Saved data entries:
────

(* ===== verification/Renewal.v ===== *)
(** * Lease renewal and recovery: the tickers of cmd/server/main.go

    [renewSubmissionLease] runs beside the processing of a claim; what it sees
    at each turn of its loop is a [LeaseTurn].  The theorem is that ticks that
    come in time keep the claim held, which is what the theorems of Worker.v
    ask of the database between two updates. *)

From S2P Require Import Prelude GoStrings GoJson TypeSyntax Contracts Queries Store Adapters Harness CppHarness.
From S2P Require Import CppClass PyHarness Languages Validate Verdict TestCases Observations Admission Generation.
From S2P Require Import Judging Effects Paths Workspace Service ServiceLaws Worker.

(** The interval of the ticker, in nanoseconds. *)
Definition renewal_interval (q : SubmissionQueue) : Z :=
  let interval := (q_leaseDuration q / 3)%Z in
  if (interval <? 1000000)%Z then 1000000%Z else interval.

(** The context is done, or the ticker fired: other clients changed the table
    since the last turn, and the renewal runs at [now], unless the database
    fails it. *)
Inductive LeaseTurn :=
  | LeaseContextDone
  | LeaseTick (others : table -> table) (now : Z) (reached : result unit).

Inductive LeaseAction :=
  | LeaseLost (e : goerr)
  | ProcessCanceled
  | LeaseLoopDone.

Section Renewal.
Context `{ColumnCodec}.

Definition renew (q : SubmissionQueue) (claim : SubmissionClaim) (others : table -> table) (now : Z)
    (reached : result unit) : eff table LeaseAction unit := fun w =>
  let t := others (w_state w) in
  match (reached;; RenewLease q now claim t) with
  | Ok t' => (Ok tt, mkWorld t' (w_log w))
  | Err e => (Err e, mkWorld t (w_log w))
  end.

(** The loop, over the turns that are observed; [leaseLost] has room for the
    one error that is sent. *)
Fixpoint renewal_loop (q : SubmissionQueue) (claim : SubmissionClaim) (turns : list LeaseTurn)
    : eff table LeaseAction unit :=
  match turns with
  | [] => mret tt
  | LeaseContextDone :: _ => mret tt
  | LeaseTick others now reached :: turns =>
      renewed ← attempt (renew q claim others now reached);
      match renewed with
      | Err e =>
          emit (LeaseLost e);;
          emit ProcessCanceled
      | Ok _ => renewal_loop q claim turns
      end
  end.

Definition renewSubmissionLease (q : SubmissionQueue) (claim : SubmissionClaim) (turns : list LeaseTurn)
    : eff table LeaseAction unit :=
  defer (emit LeaseLoopDone) (renewal_loop q claim turns).

(** ** Recovery

    [startLeaseRecovery] recovers expired rows at every tick; an error is logged
    and the loop goes on. *)
Definition recovery_interval (interval : Z) : Z := if (interval <=? 0)%Z then second else interval.

Inductive RecoveryTurn :=
  | RecoveryContextDone
  | RecoveryTick (others : table -> table) (now : Z) (locked : gset string) (reached : result unit).

Inductive RecoveryAction :=
  | RecoveryFailed (e : goerr)
  | RecoveredRows (count : Z).

Fixpoint recovery_loop (q : SubmissionQueue) (turns : list RecoveryTurn) : eff table RecoveryAction unit :=
  match turns with
  | [] => mret tt
  | RecoveryContextDone :: _ => mret tt
  | RecoveryTick others now locked reached :: turns => fun w =>
      let t := others (w_state w) in
      match (reached;; RecoverExpired q now locked t) with
      | Err e => recovery_loop q turns (mkWorld t (w_log w ++ [RecoveryFailed e]))
      | Ok (recovered, t') =>
          recovery_loop q turns (mkWorld t' (w_log w ++ if (0 <? recovered)%Z then [RecoveredRows recovered] else []))
      end
  end.

(** ** Ticks in time *)

(** Other clients leave a row alone while a claim holds it: they renew, update
    and recover only what is theirs, queued or expired. *)
Definition harmless (id : string) (a now : Z) (others : table -> table) : Prop :=
  forall t, held id a now t -> held id a now (others t).

(** From [last], every tick comes less than a lease after the one before,
    reaches the database, and meets harmless clients. *)
Inductive timely (q : SubmissionQueue) (claim : SubmissionClaim) : Z -> list LeaseTurn -> Z -> Prop :=
  | timely_none last : timely q claim last [] last
  | timely_tick last others now turns final :
      (last <= now < last + lease_interval q)%Z -> harmless (clm_ID claim) (clm_Attempt claim) now others ->
      timely q claim now turns final -> timely q claim last (LeaseTick others now (Ok tt) :: turns) final.

(** A claim whose lease was set at [last]. *)
Definition leased_at (q : SubmissionQueue) (claim : SubmissionClaim) (last : Z) : table -> Prop :=
  held (clm_ID claim) (clm_Attempt claim) (last + lease_interval q - 1).

Lemma held_earlier id a time time' t : (time' <= time)%Z -> held id a time t -> held id a time' t.
Proof. intros Hle (r & l & ? & ? & ? & ? & ?). exists r, l. split_and!; [done..|lia]. Qed.

Lemma renew_held q claim now t :
  in_int32 (clm_Attempt claim) -> held (clm_ID claim) (clm_Attempt claim) now t ->
  exists t', RenewLease q now claim t = Ok t' /\ leased_at q claim now t'.
Proof.
  intros Ha (r & l & Hr & Hs & Hat & El & Hl). rewrite /RenewLease /RenewSubmissionLease wrap32_id //.
  erewrite update_by_id_hit; [|exact Hr|].
  2:{ rewrite Hat Z.eqb_refl /lease_live El (proj2 (Z.ltb_lt _ _) Hl).
      by rewrite (proj2 (has_status_spec SubmissionRunning r) Hs). }
  cbn. eexists. split; [done|]. eexists _, _. rewrite lookup_insert_eq El. split_and!; [done..|]. lia.
Qed.

Lemma renewals_hold q claim last turns final t log :
  in_int32 (clm_Attempt claim) -> timely q claim last turns final -> leased_at q claim last t ->
  exists t', renewal_loop q claim turns (mkWorld t log) = (Ok tt, mkWorld t' log) /\ leased_at q claim final t'.
Proof.
  intros Ha Hturns. revert t. induction Hturns as [last|last others now turns final Hnow Hoth Hturns IH]; intros t Ht.
  { by exists t. }
  assert (held (clm_ID claim) (clm_Attempt claim) now (others t)) as Hheld.
  { apply Hoth. eapply held_earlier; [|exact Ht]. lia. }
  destruct (renew_held q claim now (others t) Ha Hheld) as (t1 & Hrenew & Ht1).
  destruct (IH t1 Ht1) as (t' & Hloop & Ht'). exists t'. split; [|done].
  cbn [renewal_loop]. rewrite {1}/mbind /eff_bind /attempt /renew. cbn [w_state w_log]. rewrite bind_Ok Hrenew. exact Hloop.
Qed.

(** ** The claim of a worker *)

Context `{Float64} `{UnicodeTables} `{PrintTables}.

(** Between two updates of the worker the database sees the turns of its
    renewal loop and then other clients; [last n] is when the lease was set
    last before the [n]-th update. *)
Record ticking (db : Database) (q : SubmissionQueue) (claim : SubmissionClaim) (turns : nat -> list LeaseTurn)
    (after : nat -> table -> table) (last : nat -> Z) : Prop := {
  ti_timely : forall n, timely q claim (last n) (turns n) (last (S n));
  ti_database : forall n t, db_others db n t = after n (w_state (snd (renewSubmissionLease q claim (turns n) (mkWorld t []))));
  ti_after : forall n, harmless (clm_ID claim) (clm_Attempt claim) (last (S n) + lease_interval q - 1) (after n);
  ti_clock : forall n, (db_clock db n < last (S n) + lease_interval q)%Z }.

Lemma ticking_renewed db q claim turns after last :
  in_int32 (clm_Attempt claim) -> ticking db q claim turns after last ->
  renewed db (clm_ID claim) (clm_Attempt claim) (fun n => last n + lease_interval q - 1)%Z.
Proof.
  intros Ha Ht n. split; [pose proof (ti_clock _ _ _ _ _ _ Ht n); lia|]. intros t Hheld.
  destruct (renewals_hold q claim _ _ _ t [] Ha (ti_timely _ _ _ _ _ _ Ht n) Hheld) as (t' & Hloop & Ht').
  rewrite (ti_database _ _ _ _ _ _ Ht) /renewSubmissionLease /defer Hloop. cbn [snd emit w_state].
  by apply (ti_after _ _ _ _ _ _ Ht n).
Qed.

(** C27 (liveness): a claim that was just taken is processed by its worker
    while [renewSubmissionLease] renews the lease, each tick less than a lease
    after the one before, whatever the environment answers and whatever other
    clients do to other rows; the row holds no result of an earlier attempt.
    The processing ends.  When it returns a result, the row is finished or
    failed, holding that result under the attempt and no lease.  When it returns
    an error, a compiler answered neither a result nor an error (which the
    [Compile] of Docker.v never does), or the result column refused the result of
    the ending (PostgreSQL's [jsonb] refuses a text with U+0000, which a
    contestant can print); the row is then still running under the attempt,
    without a result, until its lease expires and recovery takes it. *)
Theorem renewed_claim_settles db q now locked t c t1 turns after last registry env sub log :
  claimNextSubmission q now locked t = Ok (Some (c, t1)) -> (0 <= clm_Attempt c)%Z -> last O = now ->
  store_Get (clm_ID c) t1 = Some sub -> ticking db q c turns after last -> sub_Result sub = None ->
  exists answer, fst (worker_turn db registry env c (mkWorld (t1, O) log)) = Ok (Some answer) /\
    let state := w_state (snd (worker_turn db registry env c (mkWorld (t1, O) log))) in
    match answer with
    | Ok result => exists status, ending registry env (sub_Job sub) status result /\
        (status = SubmissionFinished \/ status = SubmissionFailed) /\
        settled_with (clm_ID c) (clm_Attempt c) status result state.1
    | Err e =>
        (e = nil_panic /\ en_compile env = Ok None) \/
        exists status result, ending registry env (sub_Job sub) status result /\ marshalRes result = Err e /\
          unsettled (clm_ID c) (clm_Attempt c) (last state.2 + lease_interval q - 1) state.1
    end.
Proof.
  intros Hclaim H0' Hlast Hget Hticking Hnone.
  assert (in_int32 (clm_Attempt c)) as Ha.
  { pose proof Hclaim as (r & _ & _ & _ & _ & _ & Hlt & _)%claimNext_Ok. rewrite /in_int32. lia. }
  apply (worker_turn_processes db q now locked t c t1 (fun n => last n + lease_interval q - 1)%Z); try done.
  - rewrite Hlast. lia.
  - by eapply ticking_renewed.
Qed.

(** ** The worker

    One turn of [startWorker]: whether the context is done at its top, what
    [Dequeue] sees, whether the context is done when it fails, and the
    environment of the claim. *)
Record WorkerTurn := mkWorkerTurn {
  wt_done : bool;
  wt_polls : list poll;
  wt_canceled : bool;
  wt_environment : Environment }.

Fixpoint worker_loop (db : Database) (q : SubmissionQueue) (registry : gmap string Spec) (turns : list WorkerTurn)
    : eff (table * nat) Action unit :=
  match turns with
  | [] => mret tt
  | turn :: turns =>
      if wt_done turn then mret tt
      else match Dequeue q (wt_polls turn) with
           | None => mret tt
           | Some (Err e) => if wt_canceled turn then mret tt else worker_loop db q registry turns
           | Some (Ok (claim, t)) => fun w =>
               (worker_turn db registry (wt_environment turn) claim;;
                worker_loop db q registry turns) (mkWorld (t, (w_state w).2) (w_log w))
           end
  end.

Lemma worker_turn_total db registry env claim (w : World (table * nat) Action) :
  exists done es, fst (worker_turn db registry env claim w) = Ok done /\
    w_log (snd (worker_turn db registry env claim w)) = w_log w ++ es /\
    forall held, held_after opens closes held es = Some held.
Proof.
  rewrite /worker_turn. set (st := pg_store db). destruct (store_Get _ _) as [sub|]; [|by exists None, []; rewrite app_nil_r].
  destruct (negb _); [by exists None, []; rewrite app_nil_r|].
  destruct (_ && _); [by exists None, []; rewrite app_nil_r|].
  set (observed := if is_nil (sub_CreatedAt sub) then [] else [ActObserve QueueWaitTiming (en_duration env QueueWaitTiming)]).
  set (w1 := mkWorld (w_state w) ((w_log w ++ observed) ++ [ActWorkerStarted])).
  destruct (ProcessSubmission_yields registry env sub w1) as (es & Hl & _ & Hres).
  exists (Some (fst (ProcessSubmission registry env sub w1))), (observed ++ ActWorkerStarted :: es ++ [ActWorkerFinished]).
  assert (((if is_nil (sub_CreatedAt sub) then mret tt else observe env QueueWaitTiming);;
           emit ActWorkerStarted;;
           processed ← attempt (ProcessSubmission registry env sub);
           emit ActWorkerFinished;;
           mret (Some processed)) w =
    (Ok (Some (fst (ProcessSubmission registry env sub w1))),
     mkWorld (w_state (snd (ProcessSubmission registry env sub w1)))
       (w_log (snd (ProcessSubmission registry env sub w1)) ++ [ActWorkerFinished]))) as ->.
  { rewrite /mbind /eff_bind /attempt. subst w1 observed. destruct w as [t log].
    destruct (is_nil (sub_CreatedAt sub)); cbn [mret eff_ret observe emit w_state w_log]; rewrite ?app_nil_r;
      match goal with |- context [ProcessSubmission registry env sub ?w] =>
        destruct (ProcessSubmission registry env sub w) as [r w'] end; reflexivity. }
  cbn [fst snd w_log]. rewrite Hl. subst w1. cbn [w_log]. split; [done|]. split; [by rewrite -!app_assoc|].
  intros held. rewrite held_after_app. assert (held_after opens closes held observed = Some held) as ->
    by by subst observed; destruct (is_nil _).
  cbn [held_after opens closes]. rewrite held_after_app.
  assert (held_after opens closes held es = Some held) as -> by (destruct (fst _); destruct Hres as [Hh _]; exact (Hh held)).
  done.
Qed.

(** Over its whole life a worker gives back every workspace and sandbox, and an
    error of one claim never stops it. *)
Lemma worker_loop_releases db q registry turns (w : World (table * nat) Action) :
  exists es, fst (worker_loop db q registry turns w) = Ok tt /\
    w_log (snd (worker_loop db q registry turns w)) = w_log w ++ es /\
    forall held, held_after opens closes held es = Some held.
Proof.
  revert w. induction turns as [|turn turns IH]; intros w; cbn [worker_loop]; [by exists []; rewrite app_nil_r|].
  destruct (wt_done turn); [by exists []; rewrite app_nil_r|].
  destruct (Dequeue q _) as [[[claim t]|e]|]; [| |by exists []; rewrite app_nil_r].
  - destruct (worker_turn_total db registry (wt_environment turn) claim (mkWorld (t, (w_state w).2) (w_log w)))
      as (ended & es1 & Hok & Hl1 & Hh1).
    rewrite /mbind /eff_bind. destruct (worker_turn _ _ _ _ _) as [r w1]. cbn [fst snd w_log] in *. subst r.
    destruct (IH w1) as (es2 & Hok2 & Hl2 & Hh2). exists (es1 ++ es2). split; [done|].
    split; [by rewrite Hl2 Hl1 app_assoc|]. intros held. by rewrite held_after_app Hh1.
  - destruct (wt_canceled turn); [by exists []; rewrite app_nil_r|apply IH].
Qed.
End Renewal.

────

Exercise objective =>
Return, word for word, the lines of the data above from the line with "Definition renewal_interval (q" through the line with "(count : Z).", inclusive.

Exercise response =>
Definition renewal_interval (q : SubmissionQueue) : Z :=
  let interval := (q_leaseDuration q / 3)%Z in
  if (interval <? 1000000)%Z then 1000000%Z else interval.

(** The context is done, or the ticker fired: other clients changed the table
    since the last turn, and the renewal runs at [now], unless the database
    fails it. *)
Inductive LeaseTurn :=
  | LeaseContextDone
  | LeaseTick (others : table -> table) (now : Z) (reached : result unit).

Inductive LeaseAction :=
  | LeaseLost (e : goerr)
  | ProcessCanceled
  | LeaseLoopDone.

Section Renewal.
Context `{ColumnCodec}.

Definition renew (q : SubmissionQueue) (claim : SubmissionClaim) (others : table -> table) (now : Z)
    (reached : result unit) : eff table LeaseAction unit := fun w =>
  let t := others (w_state w) in
  match (reached;; RenewLease q now claim t) with
  | Ok t' => (Ok tt, mkWorld t' (w_log w))
  | Err e => (Err e, mkWorld t (w_log w))
  end.

(** The loop, over the turns that are observed; [leaseLost] has room for the
    one error that is sent. *)
Fixpoint renewal_loop (q : SubmissionQueue) (claim : SubmissionClaim) (turns : list LeaseTurn)
    : eff table LeaseAction unit :=
  match turns with
  | [] => mret tt
  | LeaseContextDone :: _ => mret tt
  | LeaseTick others now reached :: turns =>
      renewed ← attempt (renew q claim others now reached);
      match renewed with
      | Err e =>
          emit (LeaseLost e);;
          emit ProcessCanceled
      | Ok _ => renewal_loop q claim turns
      end
  end.

Definition renewSubmissionLease (q : SubmissionQueue) (claim : SubmissionClaim) (turns : list LeaseTurn)
    : eff table LeaseAction unit :=
  defer (emit LeaseLoopDone) (renewal_loop q claim turns).

(** ** Recovery

    [startLeaseRecovery] recovers expired rows at every tick; an error is logged
    and the loop goes on. *)
Definition recovery_interval (interval : Z) : Z := if (interval <=? 0)%Z then second else interval.

Inductive RecoveryTurn :=
  | RecoveryContextDone
  | RecoveryTick (others : table -> table) (now : Z) (locked : gset string) (reached : result unit).

Inductive RecoveryAction :=
  | RecoveryFailed (e : goerr)
  | RecoveredRows (count : Z).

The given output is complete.